- The surveys are completely biased. I know Dynata is a third party to collect data from sponsors, but when researching these sponsors, you can see that they are affiliated with a political party. I do not think they know what actual academic research really means and how to better streamline analytics and not partisan politics - this is coming from someone who studies Data Science and Python.
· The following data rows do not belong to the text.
(** The dataset in config.rs is not what the generator prints: the generator's
    network name is the one config.rs documents and has seventeen bytes, one
    more than a Thread network name may have; the name in the constant is
    another one, of sixteen.  Every other TLV is the generator's, and the keys
    and the address the firmware takes from the constant are the generator's
    too. *)
Theorem demo_dataset_name {HX : Hex} {HL : HexLaws} :
  (exists d, Dataset_from_hex (str_bytes ACTIVE_DATASET_TLV_HEX) = Ok d /\
     (forall t, Dataset_raw d t = Dataset_raw demo_dataset t) /\
     (forall t, t <> DS_TLV_NETWORK_NAME -> Dataset_raw d t = Dataset_raw Generator.dataset t)) /\
  (exists hex, Generator.main = Ok hex /\ hex <> ACTIVE_DATASET_TLV_HEX) /\
  Dataset_network_name Generator.dataset = Ok (Some (str_bytes "meshcop-dtls-demo")) /\
  len (str_bytes "meshcop-dtls-demo") = 17 /\
  dataset_pskc = Ok Generator.PSKC /\
  leader_aloc = Ok (mkSocketAddrV6 (aloc_address Generator.MESH_LOCAL_PREFIX LEADER_ALOC16) DEMO_PORT 0 0).
Proof.
  assert (ACTIVE_DATASET_TLV_HEX = hex_digits demo_bytes) as Et by reflexivity.
  assert (bytes_ok demo_bytes) as Hb by by_decide.
  split; [|split; [|by split_and!]].
  - exists (mkDataset (mkTlvSet demo_entries)). split.
    + rewrite Et, <- hex_encode_lower by done. unfold Dataset_from_hex. by rewrite hex_decode_encode.
    + assert (forall t, t ∉ map ty demo_entries -> forall d, Forall (fun t => t ∈ map ty demo_entries) (map ty (entries (tlvs d))) -> Dataset_raw d t = None) as Hnone.
      { intros t Ht d Hd. unfold Dataset_raw, last_value. destruct (List.find _ _) as [e|] eqn:E; [|done].
        apply find_some in E as [He Ee]. zbool. destruct Ht. rewrite Forall_forall in Hd. apply Hd. rewrite <- Ee.
        apply list_elem_of_In, in_map, list_elem_of_In, elem_of_reverse. by apply list_elem_of_In. }
      assert (forall d', (forall t, t ∉ map ty demo_entries -> Dataset_raw d' t = None) -> forall (P : Z -> Prop),
        Forall (fun t => P t -> Dataset_raw (mkDataset (mkTlvSet demo_entries)) t = Dataset_raw d' t) (map ty demo_entries) ->
        forall t, P t -> Dataset_raw (mkDataset (mkTlvSet demo_entries)) t = Dataset_raw d' t) as Hsame.
      { intros d' Hd' P HP t Pt. destruct (decide (t ∈ map ty demo_entries)) as [Ht|Ht]; [|by rewrite Hd', Hnone by (done || by_decide)].
        rewrite Forall_forall in HP. by apply HP. }
      split.
      * intros t. apply (Hsame demo_dataset) with (P := fun _ => True); [intros; apply Hnone; [done|by_decide]|by repeat constructor|done].
      * apply Hsame; [intros; apply Hnone; [done|by_decide]|]. by repeat (constructor; [|]).
  - exists (hex_encode generated_bytes). split; [reflexivity|].
    by rewrite hex_encode_lower by by_decide.
Qed.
- You have no control over how surveys go even though the metric system they use, they will dox you on said "control." Quality assurance team are nit-picky when it comes to the most diminutive thing. For example: you have to be quick and cannot take a two second pause during a survey between questions, they want you to have "control" over the survey, albeit, you have to read everything verbatim even if the questions are predisposed. The way that the surveys are being written, it does not engage the respondent to stay on the line to continue the survey. QA are constantly being nit-picky (despite your performance rate being relatively good), and they will pick the one survey that you did not meet all the criterias for and dox you points off of that one survey (this is coming from me, an agent, who gets interviews during a shift). And they use this metric to level this with your performance quality, which is unfair and partial. It is not like we are sitting on our butts and dwindling the time away. This type of rubric is unachievable to agents who have to learn all of the correct dispositions while being timely and efficiently to the objective; basically having to be perfect on every call you make so that your quality scores don't hinder - that, in itself, is blapshemy.
- They cut hours but want people to stay longer on busier projects? Proof that management do not care about employees but care about clients.